As I find answers to these questions, and more questions stemming from those answers, I’ll collect them here under the category of “practices.” Some may seem more theoretical than practical, and items that I gather together here may more conventionally be split up into categories of ethics, operations, finances, etc. It’s all practice to me. I’ll start with this bit from a book on Indian liberation movements which I have yet to read but felt compelled to flip to the end, where I found this:

…if someone puts out a call that you have the capacity to answer, then go, but only if you’re willing to be engaged consistently over the long term. And if you’re able to do so with empathy and respect, without abandoning your critical awareness. Above all look to your own house; work at and from your own sites of resistance. While you do that, connect the dots; make the connections explicit.
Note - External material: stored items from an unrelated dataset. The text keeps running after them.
(** A ballot keeps its relation when the keys of its proposal are untouched and the
    voter list only grows. *)
Lemma ballot_rel_frame (s s' : store) (pid : Z) p b :
  s_vote_bits s' !! pid = s_vote_bits s !! pid ->
  s_packed_weights s' !! pid = s_packed_weights s !! pid ->
  s_archive s' !! pid = s_archive s !! pid ->
  len (s_voters s) <= len (s_voters s') ->
  ballot_rel s pid p b -> ballot_rel s' pid p b.
Proof.
  intros E1 E2 E3 Hl. destruct p as [p|], b as [b|]; cbn; [|done|done|by rewrite E1, E2, E3].
  intros [B1 B2 B3 B4 B5]. split; unfold get_vote_bits, get_packed_weights in *;
    rewrite ?E1, ?E2, ?E3 in *; try done.
  intros i w Hi. specialize (B2 i w Hi). split; [lia|apply B2].
Qed.

(** Cases of a proposal lookup in related states. *)
Lemma sim_lookup (s : store) (a : registry) (pid : Z) :
  simulates s a ->
  (s_proposals s !! pid = None /\ a_ballots a !! pid = None /\
   s_archive s !! pid = None /\ get_vote_bits s pid = [] /\ get_packed_weights s pid = [])
  \/ exists b, s_proposals s !! pid = Some (proposal_of b) /\ a_ballots a !! pid = Some b /\
       ballot_ok s pid (proposal_of b) b.
Proof.
  intros Hs. pose proof (sim_ballots _ _ Hs pid) as Hb.
  destruct (s_proposals s !! pid) as [p|], (a_ballots a !! pid) as [b|]; cbn in Hb; try done.
  - right. exists b. pose proof (bo_state _ _ _ _ Hb) as ->. done.
  - left. unfold get_vote_bits, get_packed_weights. destruct Hb as (-> & -> & ->). done.
Qed.

(** Writing one proposal in both states. *)
Lemma simulates_ballot (s s' : store) (a : registry) (pid : Z) (b : ballot) :
  simulates s a ->
  s_admin s' = s_admin s -> s_threshold s' = s_threshold s -> s_voters s' = s_voters s ->
  s_weights s' = s_weights s -> s_action_votes s' = ∅ ->
  s_proposals s' = <[pid := proposal_of b]> (s_proposals s) ->
  (forall q, q <> pid -> s_vote_bits s' !! q = s_vote_bits s !! q /\
     s_packed_weights s' !! q = s_packed_weights s !! q /\
     s_archive s' !! q = s_archive s !! q) ->
  ballot_ok s' pid (proposal_of b) b -> simulates s' (with_ballot a pid b).
Proof.
  intros [] E1 E2 E3 E4 E5 E6 Hf Hb. split; rewrite ?E1, ?E2, ?E3, ?E4, ?E5; cbn; try done.
  intros q. rewrite E6. destruct (decide (q = pid)) as [->|Hq].
  - by rewrite !lookup_insert_eq.
  - rewrite !lookup_insert_ne by done. destruct (Hf q Hq) as (F1 & F2 & F3).
    apply (ballot_rel_frame s); [done..|by rewrite E3|done].
Qed.
End simulation.

(** One authentication step, then one administrator check, on both sides. *)
Ltac agree_auth auth caller :=
  unfold require_auth; destruct (auth caller); cbn [mbind result_bind]; [|done].

(** The fields of [simulates] for a storage that changed none of the ballots' keys. *)
Ltac sim_fields Hs :=
  destruct Hs; split; cbn; try done;
  try match goal with
      | Hb : forall pid, ballot_rel ?s pid _ _ |- forall pid, ballot_rel _ pid _ _ =>
          intros ?pid; apply (ballot_rel_frame s); [done..|cbn|by apply Hb];
          rewrite ?len_app; unfold len; lia
      end.

Section operations.
Context {H : Host} (auth : Address -> bool).

Lemma agree_initialize (s : store) (a : registry) (boss : Address) :
  simulates s a -> agree (run auth s (Initialize boss)) (spec_run auth a (Initialize boss)).
Proof.
  intros Hs. cbn. unfold Abi.initialize, initialize, unit_reply. agree_auth auth boss.
  rewrite (sim_admin _ _ Hs). case_bool_decide; cbn; [done|]. split; [done|].
  sim_fields Hs.
Qed.

Lemma agree_add_voter (s : store) (a : registry) (caller voter : Address) :
  simulates s a ->
  agree (run auth s (AddVoter caller voter)) (spec_run auth a (AddVoter caller voter)).
Proof.
  intros Hs. cbn. unfold Abi.add_voter, add_voter, reply_with, admin, spec_admin, get_voters.
  agree_auth auth caller. rewrite (sim_admin _ _ Hs), (sim_voters _ _ Hs).
  destruct (a_admin a) as [boss|]; cbn; [|done].
  destruct (bool_decide (caller <> boss)); cbn; [done|].
  destruct (position_of (a_voters a) voter) as [i|] eqn:E; cbn; [done|].
  unfold vpush. destruct (Z.ltb_spec (len (a_voters a)) (imax U32)) as [Hlt|]; cbn; [|done].
  split; [done|]. apply position_of_None in E.
  pose proof (sim_voters _ _ Hs) as Hv. rewrite <- Hv in E, Hlt |- *. sim_fields Hs.
  - apply NoDup_app. split_and!; [done| |apply NoDup_singleton]. set_solver.
  - rewrite len_app. change (len [voter]) with 1. ilia.
Qed.

Lemma agree_set_admin_weight (s : store) (a : registry) (caller voter : Address) (w : Z) :
  simulates s a ->
  agree (run auth s (SetAdminWeight caller voter w))
    (spec_run auth a (SetAdminWeight caller voter w)).
Proof.
  intros Hs. cbn. unfold Abi.set_admin_weight, set_admin_weight, unit_reply, admin,
    spec_admin, is_voter, voter_index, get_voters.
  agree_auth auth caller. rewrite (sim_admin _ _ Hs), <- (sim_voters _ _ Hs).
  destruct (a_admin a) as [boss|]; cbn; [|done].
  destruct (bool_decide (caller <> boss)); cbn; [done|].
  destruct (position_of (s_voters s) voter) as [i|]; cbn; [|done].
  rewrite pack_weight_spec. fold (weight_ok w).
  destruct (decide (weight_ok w)) as [Hw|Hw];
    [rewrite (bool_decide_true (weight_ok w)) by done
    |rewrite (bool_decide_false (weight_ok w)) by done]; cbn; [|done].
  split; [done|]. sim_fields Hs.
  - by f_equal.
  - intros v w' [[-> ->]|[_ Hv]]%lookup_insert_Some; [done|eauto].
Qed.

Lemma agree_set_weight_threshold (s : store) (a : registry) (caller : Address) (t : Z) :
  simulates s a ->
  agree (run auth s (SetWeightThreshold caller t))
    (spec_run auth a (SetWeightThreshold caller t)).
Proof.
  intros Hs. cbn. unfold Abi.set_weight_threshold, set_weight_threshold, unit_reply, admin,
    spec_admin, MAX_WEIGHT_THRESHOLD.
  agree_auth auth caller. rewrite (sim_admin _ _ Hs).
  destruct (a_admin a) as [boss|]; cbn; [|done].
  destruct (bool_decide (caller <> boss)); cbn; [done|].
  destruct (_ || _); cbn; [done|]. split; [done|]. sim_fields Hs.
Qed.

Lemma agree_propose (s : store) (a : registry) (caller : Address) (pid : Z) :
  simulates s a ->
  agree (run auth s (ProposeAction caller pid)) (spec_run auth a (ProposeAction caller pid)).
Proof.
  intros Hs. cbn. unfold Abi.propose_action, propose_action, unit_reply, admin, spec_admin.
  agree_auth auth caller. rewrite (sim_admin _ _ Hs).
  destruct (a_admin a) as [boss|]; cbn; [|done].
  destruct (bool_decide (caller <> boss)); cbn; [done|].
  destruct (sim_lookup s a pid Hs) as [(Hp & Hb & Ha & Hbits & Hw)|(b & Hp & Hb & _)];
    rewrite Hp, Hb; cbn; [|done].
  split; [done|]. eapply simulates_ballot; try done; [by apply sim_detailed in Hs|].
  split; cbn; try done.
  - intros _. unfold get_vote_bits in *. cbn. rewrite Hbits. split; [constructor|].
    intros i Hi. unfold is_bit_set, vget. by destruct (_ <? _).
  - intros _. unfold get_packed_weights in *. cbn. rewrite Hw. by split; [constructor|].
Qed.

Lemma agree_cancel (s : store) (a : registry) (caller : Address) (pid : Z) :
  simulates s a ->
  agree (run auth s (CancelAction caller pid)) (spec_run auth a (CancelAction caller pid)).
Proof.
  intros Hs. cbn. unfold Abi.cancel_action, cancel_action, unit_reply, admin, spec_admin,
    load_proposal, get_proposal.
  agree_auth auth caller. rewrite (sim_admin _ _ Hs).
  destruct (a_admin a) as [boss|]; cbn; [|done].
  destruct (bool_decide (caller <> boss)); cbn; [done|].
  destruct (sim_lookup s a pid Hs) as [(Hp & Hb & _)|(b & Hp & Hb & Hok)];
    rewrite Hp, Hb; cbn; [done|].
  destruct (b_cancelled b); cbn; [done|]. split; [done|].
  apply (simulates_ballot s); try done; [by apply sim_detailed in Hs|].
  destruct Hok. by split.
Qed.

(** A vote writes one bit and one field. *)
Lemma agree_cast_vote (s : store) (a : registry) (voter : Address) (pid : Z) :
  simulates s a ->
  agree (run auth s (CastVote voter pid)) (spec_run auth a (CastVote voter pid)).
Proof.
  intros Hs. cbn. unfold Abi.cast_vote, cast_vote, reply_with, spec_vote, load_proposal,
    get_proposal, ensure_open, voter_index, get_voters.
  agree_auth auth voter.
  destruct (sim_lookup s a pid Hs) as [(Hp & Hb & _)|(b & Hp & Hb & Hok)];
    rewrite Hp, Hb; cbn; [done|].
  destruct (b_executed b || b_cancelled b); cbn; [done|].
  rewrite (bo_archive _ _ _ _ Hok). destruct (b_archive b) as [r|] eqn:Har; cbn; [done|].
  rewrite <- (sim_voters _ _ Hs).
  destruct (position_of (s_voters s) voter) as [i|] eqn:Ei; cbn; [|done].
  apply position_of_Some in Ei as [Hi Hv].
  destruct (bo_bits _ _ _ _ Hok Har) as [Hbw Hbit].
  destruct (bo_weights _ _ _ _ Hok Har) as [Hww Hwt].
  assert (has_voted s pid i = bool_decide (is_Some (b_votes b !! i))) as ->.
  { unfold has_voted, get_action_votes. rewrite Hbit by lia.
    rewrite (sim_detailed _ _ Hs), lookup_empty. cbn.
    case_bool_decide; [done|]. by destruct (vget (get_voters s) i). }
  case_bool_decide as Hvoted; cbn; [done|]. apply eq_None_not_Some in Hvoted.
  pose proof (sim_len _ _ Hs) as Hl.
  set (w := admin_weight s voter).
  assert (Hw : weight_ok w).
  { unfold w, admin_weight. destruct (s_weights s !! voter) eqn:E; cbn; [|unfold weight_ok; lia].
    by eapply sim_weight_ok. }
  rewrite encoding_for_spec, decide_True by done.
  destruct (set_packed_bit_spec (get_vote_bits s pid) i) as (bw & -> & Hbw' & _ & Hbit');
    [done|lia|].
  destruct (set_packed_weight_spec (get_packed_weights s pid) i w)
    as (pw & -> & Hpw & Hwi & Hwj); [done|lia|done|].
  cbn [mbind result_bind]. unfold count_vote. cbn [proposal_of vote_count].
  pose proof (votes_size_lt (b_votes b) (len (s_voters s)) i
    (fun j x Hj => proj1 (bo_range _ _ _ _ Hok j x Hj)) Hi Hvoted) as Hsz.
  unfold iadd. rewrite iop_in by (unfold imin; lia). cbn [mbind result_bind fst snd].
  rewrite <- (sim_weights _ _ Hs). fold (admin_weight s voter). fold w.
  assert (Hsize : Z.of_nat (size (<[i := w]> (b_votes b))) = Z.of_nat (size (b_votes b)) + 1).
  { rewrite map_size_insert_None by done. lia. }
  rewrite Hsize. split; [done|].
  apply (simulates_ballot s); try done; [by apply sim_detailed in Hs| | |].
  - cbn. f_equal. unfold proposal_of. cbn. by rewrite Hsize.
  - intros q Hq. cbn. by rewrite !lookup_insert_ne by done.
  - split; cbn; [done| |by rewrite (bo_archive _ _ _ _ Hok)| |]; [|intros _; split..].
    + intros j x [[<- <-]|[_ Hj]]%lookup_insert_Some; [done|by eapply bo_range].
    + unfold get_vote_bits. cbn. by rewrite lookup_insert_eq.
    + unfold get_vote_bits. cbn. rewrite lookup_insert_eq. cbn. intros j Hj.
      rewrite Hbit' by done. rewrite Hbit by done.
      destruct (decide (j = i)) as [->|Hji].
      * rewrite lookup_insert_eq. by rewrite !bool_decide_true by done.
      * rewrite lookup_insert_ne by done. by rewrite (bool_decide_false (j = i)) by done.
    + unfold get_packed_weights. cbn. by rewrite lookup_insert_eq.
    + unfold get_packed_weights. cbn. rewrite lookup_insert_eq. cbn.
      intros j x [[<- <-]|[Hji Hj]]%lookup_insert_Some; [done|].
      pose proof (bo_range _ _ _ _ Hok j x Hj). apply Hwj; [lia|done|by apply Hwt].
Qed.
-Maia Ramnath, Decolonizing Anarchism: An Antiauthoritarian History of India’s Liberation Struggle, p. 259

I have already read this so many times that I almost have it memorized. I feel like I should keep reading it every time I sit down to do any work, and maybe I will do just that.


*If you know where to find this, let me know!

**There is definitely a body of work critiquing development from scholar-practitioners within the NGO world, and maybe some of that is coming from within more profit-oriented projects, but I’m not yet familiar enough with this literature to know. So if you have ideas of entry points there, also let me know!